Near the end, I would jump out of bed extra early just to run downstairs to the local cart man to get his freshly brewed cup. For some reason, the 75 cents of brown stuff boiled in the back of a truck always tasted better than the coffee we made here at home. In recollection, I can't be sure the cart guy had some special touch. But I do think there's something to be said about the general dissatisfaction: It wasn't just the coffee-making, but the union, that was never just right.
Fast forward to 2007: Was it a sign I was dating a better match when my now-hubby actually brought me down to a shoppe in the Meat Packing District to pick up a French press exactly like his? (Almost exactly; his was a slightly dinged up carafe that he bought in London). Today, we drink coffee that is consistently rich, full-bodied yet mellow, and never bitter. Make up the metaphors as you want.

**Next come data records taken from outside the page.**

(* ===== verification/Ingestion.v ===== *)
(** * Ingestion: the ingestion flow

    [src/src/ingestion/content.py].  [Content.__init__] sets the two
    attributes and calls [_ingest], which asks the partitioner for the
    elements of the file, joins the texts that are not empty with a blank
    line, counts all the elements, and prints a warning when the joined
    text is blank.  The partitioner ([unstructured.partition.auto]) is the
    interface [Partitioner]; of an element only its [text] is used.  The
    class is the module [Content]; its state is the record [Content.self]. *)

From Stdlib Require Import ZArith Lia String Ascii List.
From stdpp Require Import base tactics option list strings.
From S2P Require Import Prelude.

#[local] Open Scope string_scope.
#[local] Open Scope list_scope.

(** ** [str.strip] *)

(** The code points below 256 that [str.strip] removes: the ASCII controls
    9 to 13 and 28 to 31, the space, and the Latin-1 characters 133 and
    160. *)
Definition is_whitespace (c : ascii) : bool :=
  let n := N_of_ascii c in
  ((9 <=? n) && (n <=? 13) || (28 <=? n) && (n <=? 32) || (n =? 133) || (n =? 160))%N.

Fixpoint lstrip (s : string) : string :=
  match s with
  | EmptyString => EmptyString
  | String c s' => if is_whitespace c then lstrip s' else s
  end.

Fixpoint rstrip (s : string) : string :=
  match s with
  | EmptyString => EmptyString
  | String c s' =>
      match rstrip s' with
      | EmptyString => if is_whitespace c then EmptyString else String c EmptyString
      | r => String c r
      end
  end.

Definition strip (s : string) : string := rstrip (lstrip s).

(** Every character of the string is whitespace. *)
Fixpoint blank (s : string) : bool :=
  match s with
  | EmptyString => true
  | String c s' => is_whitespace c && blank s'
  end.

(** The truth value of a string: it is not empty. *)
Definition nonempty (s : string) : bool :=
  match s with EmptyString => false | _ => true end.

(** A string that no call of [strip] shortens: its first and its last
    character are not whitespace. *)
Definition clean_start (s : string) : bool :=
  match s with
  | EmptyString => true
  | String c _ => negb (is_whitespace c)
  end.

Fixpoint clean_end (s : string) : bool :=
  match s with
  | EmptyString => true
  | String c EmptyString => negb (is_whitespace c)
  | String _ s' => clean_end s'
  end.

Definition trimmed (s : string) : bool := clean_start s && clean_end s.

(** ** The class *)

Module Content.

(** An element of the partitioner, as far as the code reads it. *)
Record element : Type := Element { text : string }.

(** The partitioner: the elements of a file, or its exception. *)
Class Partitioner : Type := { partition : string -> result (list element) }.

(** A [Content] object and what it has printed. *)
Record self : Type := Self {
  allText : string;
  noOfSep : Z;
  printed : list string;
}.

Definition set_allText (t : string) (c : self) : self :=
  Self t (noOfSep c) (printed c).
Definition set_noOfSep (n : Z) (c : self) : self :=
  Self (allText c) n (printed c).
Definition print_line (t : string) (c : self) : self :=
  Self (allText c) (noOfSep c) (printed c ++ [t]).

(** The separator of line 11: two line feeds. *)
Definition blank_line : string := String "010"%char (String "010"%char "").

Section Methods.
Context {PT : Partitioner}.

(** [_ingest], lines 9 to 17. *)
Definition _ingest (file_path : string) : M self unit :=
  elements <- lift (partition file_path) ;;
  modify (set_allText (join blank_line (List.filter nonempty (text <$> elements)))) ;;
  modify (set_noOfSep (Z.of_nat (length elements))) ;;
  c <- get ;;
  if negb (nonempty (strip (allText c))) then
    modify (print_line "[WARN] No extractable text found.")
  else mret tt.

(** [__init__], lines 3 to 7. *)
Definition __init__ (file_path : string) : M self unit :=
  modify (set_allText "") ;;
  modify (set_noOfSep 0) ;;
  _ingest file_path.

End Methods.

(** ** [strip] *)

Lemma lstrip_blank s : lstrip s = "" <-> blank s = true.
Proof.
  induction s as [|c s IH]; cbn; [done|].
  destruct (is_whitespace c); cbn; [exact IH | done].
Qed.

Lemma rstrip_blank s : rstrip s = "" <-> blank s = true.
Proof.
  induction s as [|c s IH]; cbn; [done|].
  destruct (rstrip s) eqn:E, (is_whitespace c); cbn; split; try done.
  - intros _. now apply IH.
  - intros H. apply IH in H. discriminate.
Qed.

Lemma blank_lstrip s : blank (lstrip s) = blank s.
Proof.
  induction s as [|c s IH]; cbn; [done|].
  destruct (is_whitespace c) eqn:E; cbn; [exact IH | now rewrite E].
Qed.

(** Whitespace in front is dropped, and is all that is dropped. *)
Lemma lstrip_app_blank l s : blank l = true -> lstrip (l +:+ s) = lstrip s.
Proof.
  induction l as [|c l IH]; rewrite ?string_app_nil_l, ?string_app_cons; cbn; [done|].
  intros [Hc Hl]%andb_true_iff. rewrite Hc. exact (IH Hl).
Qed.

Lemma lstrip_decompose s : exists l, blank l = true /\ s = l +:+ lstrip s.
Proof.
  induction s as [|c s (l & Hl & IH)]; [by exists ""|]. cbn.
  destruct (is_whitespace c) eqn:Hc; [|by exists ""].
  exists (String c l). cbn. rewrite Hc, Hl, string_app_cons. now rewrite <- IH.
Qed.

Lemma lstrip_clean s : clean_start (lstrip s) = true.
Proof.
  induction s as [|c s IH]; cbn; [done|].
  destruct (is_whitespace c) eqn:Hc; cbn; [exact IH | now rewrite Hc].
Qed.

Lemma lstrip_fixed s : clean_start s = true -> lstrip s = s.
Proof. destruct s as [|c s]; cbn; [done|]. now intros ->%negb_true_iff. Qed.

(** The same at the end. *)
Lemma rstrip_cons c s :
  rstrip (String c s) =
  if nonempty (rstrip s) then String c (rstrip s)
  else if is_whitespace c then "" else String c "".
Proof. cbn. now destruct (rstrip s). Qed.

Lemma rstrip_app_blank s r : blank r = true -> rstrip (s +:+ r) = rstrip s.
Proof.
  intros Hr. induction s as [|c s IH]; rewrite ?string_app_nil_l, ?string_app_cons.
  - now apply rstrip_blank.
  - now rewrite !rstrip_cons, IH.
Qed.

Lemma rstrip_decompose s : exists r, blank r = true /\ s = rstrip s +:+ r.
Proof.
  induction s as [|c s (r & Hr & IH)]; [by exists ""|]. rewrite rstrip_cons.
  destruct (rstrip s) as [|c' s'] eqn:Es; cbn [nonempty].
  - rewrite string_app_nil_l in IH. subst s.
    destruct (is_whitespace c) eqn:Hc.
    + exists (String c r). cbn. now rewrite Hc, Hr, string_app_nil_l.
    + exists r. now rewrite string_app_cons, string_app_nil_l.
  - exists r. rewrite string_app_cons. now rewrite <- IH.
Qed.

Lemma rstrip_clean s : clean_end (rstrip s) = true.
Proof.
  induction s as [|c s IH]; [done|]. rewrite rstrip_cons.
  destruct (rstrip s) as [|c' s'] eqn:Es; cbn [nonempty]; [|exact IH].
  destruct (is_whitespace c) eqn:Hc; cbn; [done | now rewrite Hc].
Qed.

Lemma rstrip_fixed s : clean_end s = true -> rstrip s = s.
Proof.
  induction s as [|c s IH]; [done|]. rewrite rstrip_cons.
  destruct s as [|c' s]; [cbn; now intros ->%negb_true_iff|].
  intros H. rewrite (IH H). reflexivity.
Qed.

(** Stripping the end keeps a clean start. *)
Lemma rstrip_clean_start s : clean_start s = true -> clean_start (rstrip s) = true.
Proof.
  destruct s as [|c s]; [done|]. rewrite rstrip_cons. cbn [clean_start]. intros Hc.
  destruct (nonempty (rstrip s)); [exact Hc|].
  apply negb_true_iff in Hc. rewrite Hc. cbn. now rewrite Hc.
Qed.

(** The stripped string is empty exactly when the string is blank. *)
Lemma strip_blank s : strip s = "" <-> blank s = true.
Proof. unfold strip. now rewrite rstrip_blank, blank_lstrip. Qed.

Lemma nonempty_strip s : nonempty (strip s) = negb (blank s).
Proof.
  destruct (blank s) eqn:E.
  - apply strip_blank in E. now rewrite E.
  - destruct (strip s) eqn:Es; [|done]. apply strip_blank in Es. congruence.
Qed.

Lemma clean_start_app t r : t <> "" -> clean_start (t +:+ r) = clean_start t.
Proof. destruct t; [done|]. now rewrite string_app_cons. Qed.

(** A clean string between whitespace is what [strip] returns. *)
Lemma strip_unique l t r :
  blank l = true -> blank r = true -> trimmed t = true -> strip (l +:+ t +:+ r) = t.
Proof.
  intros Hl Hr [Hs He]%andb_true_iff. unfold strip. rewrite lstrip_app_blank by done.
  destruct (decide (t = "")) as [->|Ht].
  - rewrite string_app_nil_l. now apply lstrip_blank in Hr as ->.
  - rewrite lstrip_fixed by now rewrite clean_start_app.
    rewrite rstrip_app_blank by done. now apply rstrip_fixed.
Qed.

(** C29: [strip] removes the whitespace at both ends and nothing else.
    The result has no whitespace at its start or its end; the string is
    the result between two strings of whitespace; and the result is the
    only such string: whenever the string is a clean string between
    whitespace, [strip] returns that string.  So stripping twice is
    stripping once. *)
Theorem strip_removes_whitespace s :
  trimmed (strip s) = true /\
  (exists l r, blank l = true /\ blank r = true /\ s = l +:+ strip s +:+ r) /\
  (forall l t r, blank l = true -> blank r = true -> trimmed t = true ->
     s = l +:+ t +:+ r -> strip s = t).
Proof.
  split; [|split].
  - unfold trimmed, strip. rewrite rstrip_clean, andb_true_r.
    apply rstrip_clean_start, lstrip_clean.
  - destruct (lstrip_decompose s) as (l & Hl & Hs).
    destruct (rstrip_decompose (lstrip s)) as (r & Hr & Hs').
    exists l, r. unfold strip. now rewrite <- Hs', <- Hs.
  - intros l t r Hl Hr Ht ->. now apply strip_unique.
Qed.

Lemma blank_app s1 s2 : blank (s1 +:+ s2) = blank s1 && blank s2.
Proof.
  induction s1 as [|c s1 IH]; rewrite ?string_app_nil_l, ?string_app_cons; cbn;
    [done|]. now rewrite IH, andb_assoc.
Qed.

(** A joined text is blank exactly when every part is: the separator is. *)
Lemma blank_join sep l :
  blank sep = true -> blank (join sep l) = forallb blank l.
Proof.
  intros Hsep. induction l as [|x [|y l] IH]; [done| |].
  - cbn. now rewrite andb_true_r.
  - rewrite join_cons, !blank_app, IH, Hsep. cbn. reflexivity.
Qed.

Lemma forallb_filter_nonempty l :
  forallb blank (List.filter nonempty l) = forallb blank l.
Proof.
  induction l as [|x l IH]; [done|].
  destruct x as [|c x]; cbn; [exact IH | now rewrite IH].
Qed.

(** ** Theorems *)

Section ContentTheorems.
Context {PT : Partitioner}.
Implicit Types (c : self) (elements : list element).

Definition warning : string := "[WARN] No extractable text found.".

(** The text [_ingest] builds from the elements. *)
Definition joined_text elements : string :=
  join blank_line (List.filter nonempty (text <$> elements)).

(** [_ingest] when the partitioner returns. *)
Lemma _ingest_run file_path elements c :
  partition file_path = Ok elements ->
  _ingest file_path c =
  (Ok tt,
   Self (joined_text elements) (Z.of_nat (length elements))
     (printed c ++ if forallb blank (text <$> elements) then [warning] else [])).
Proof.
  intros Hp. unfold _ingest. run_simpl. rewrite Hp. run_simpl.
  cbn [allText set_allText set_noOfSep]. fold (joined_text elements).
  unfold joined_text at 1.
  rewrite nonempty_strip, negb_involutive, blank_join by reflexivity.
  rewrite forallb_filter_nonempty.
  destruct (forallb blank (text <$> elements)); cbn; [reflexivity|].
  now rewrite app_nil_r.
Qed.

Lemma _ingest_raise file_path e c :
  partition file_path = Raise e -> _ingest file_path c = (Raise e, c).
Proof. intros Hp. unfold _ingest. run_simpl. now rewrite Hp. Qed.

(** C28: what [__init__] builds.  When the partitioner returns, no
    exception is raised; [allText] is the texts that are not empty, in
    the partitioner's order, joined by two line feeds; [noOfSep] is the
    number of all elements, empty ones included; and the warning is
    printed, once, exactly when every element's text is blank (empty or
    made of whitespace), in particular when there is no element.  Nothing
    else is printed. *)
Theorem init_builds_content file_path elements c :
  partition file_path = Ok elements ->
  __init__ file_path c =
  (Ok tt,
   Self (join blank_line (List.filter nonempty (text <$> elements)))
     (Z.of_nat (length elements))
     (printed c ++ if forallb blank (text <$> elements) then [warning] else [])).
Proof.
  intros Hp. unfold __init__. run_simpl. now rewrite (_ingest_run _ _ _ Hp).
Qed.

(** An exception of the partitioner is the exception of [__init__]:
    nothing is printed, and the attributes are the initial ones. *)
Theorem init_partition_error file_path e c :
  partition file_path = Raise e ->
  __init__ file_path c = (Raise e, Self "" 0 (printed c)).
Proof.
  intros Hp. unfold __init__. run_simpl. now rewrite (_ingest_raise _ _ _ Hp).
Qed.

End ContentTheorems.

(** ** Concrete runs *)

(** A partitioner that returns the elements of the example of the
    specification for [doc.txt], nothing for [empty.txt], and fails on
    every other path. *)
Definition demo_partitioner : Partitioner :=
  {| partition := fun file_path =>
       if String.eqb file_path "doc.txt" then
         Ok [Element ""; Element "Hello"; Element ""; Element "World"]
       else if String.eqb file_path "empty.txt" then Ok [Element " "; Element ""]
       else Raise (ExternalError "unsupported file") |}.
#[local] Existing Instance demo_partitioner.

Definition demo_elements : list element :=
  [Element ""; Element "Hello"; Element ""; Element "World"].
Definition blank_content : self := Self "" 0 [].
(** A line feed and a tab. *)
Definition newline_tab : string := String "010"%char (String "009"%char "").

Lemma init_builds_content_witness :
  __init__ "doc.txt" blank_content =
    (Ok tt, Self ("Hello" +:+ blank_line +:+ "World") 4 []) /\
  __init__ "empty.txt" blank_content = (Ok tt, Self " " 2 [warning]).
Proof.
  split.
  - exact (init_builds_content "doc.txt" demo_elements blank_content eq_refl).
  - exact (init_builds_content "empty.txt" [Element " "; Element ""] blank_content
             eq_refl).
Defined.

Lemma strip_removes_whitespace_witness :
  strip (" " +:+ "a b" +:+ newline_tab) = "a b".
Proof.
  destruct (strip_removes_whitespace (" " +:+ "a b" +:+ newline_tab)) as (_ & _ & H).
  exact (H " " "a b" newline_tab eq_refl eq_refl eq_refl eq_refl).
Defined.

Lemma init_partition_error_witness :
  __init__ "x.bin" blank_content =
  (Raise (ExternalError "unsupported file"), blank_content).
Proof.
  exact (init_partition_error "x.bin" (ExternalError "unsupported file")
           blank_content eq_refl).
Defined.

End Content.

And now there's another reason for a great cup of java. Specifically, four or more cups a day. A new study published today in the medical journal Circulation shows that high intake of coffee can lower a woman's risk for stroke. The researchers suggest that the reason may lie in the phytochemicals that exist in the beans; they may help improve the function of the walls of blood vessels by relaxing them. It may also be that caffeinated coffee helps lower the amount of C-reactive protein (an inflammatory marker) in the blood.
Either way, having a reason to not jump out of bed and out of the house each morning upon awakening can help lower a woman's stroke risk too.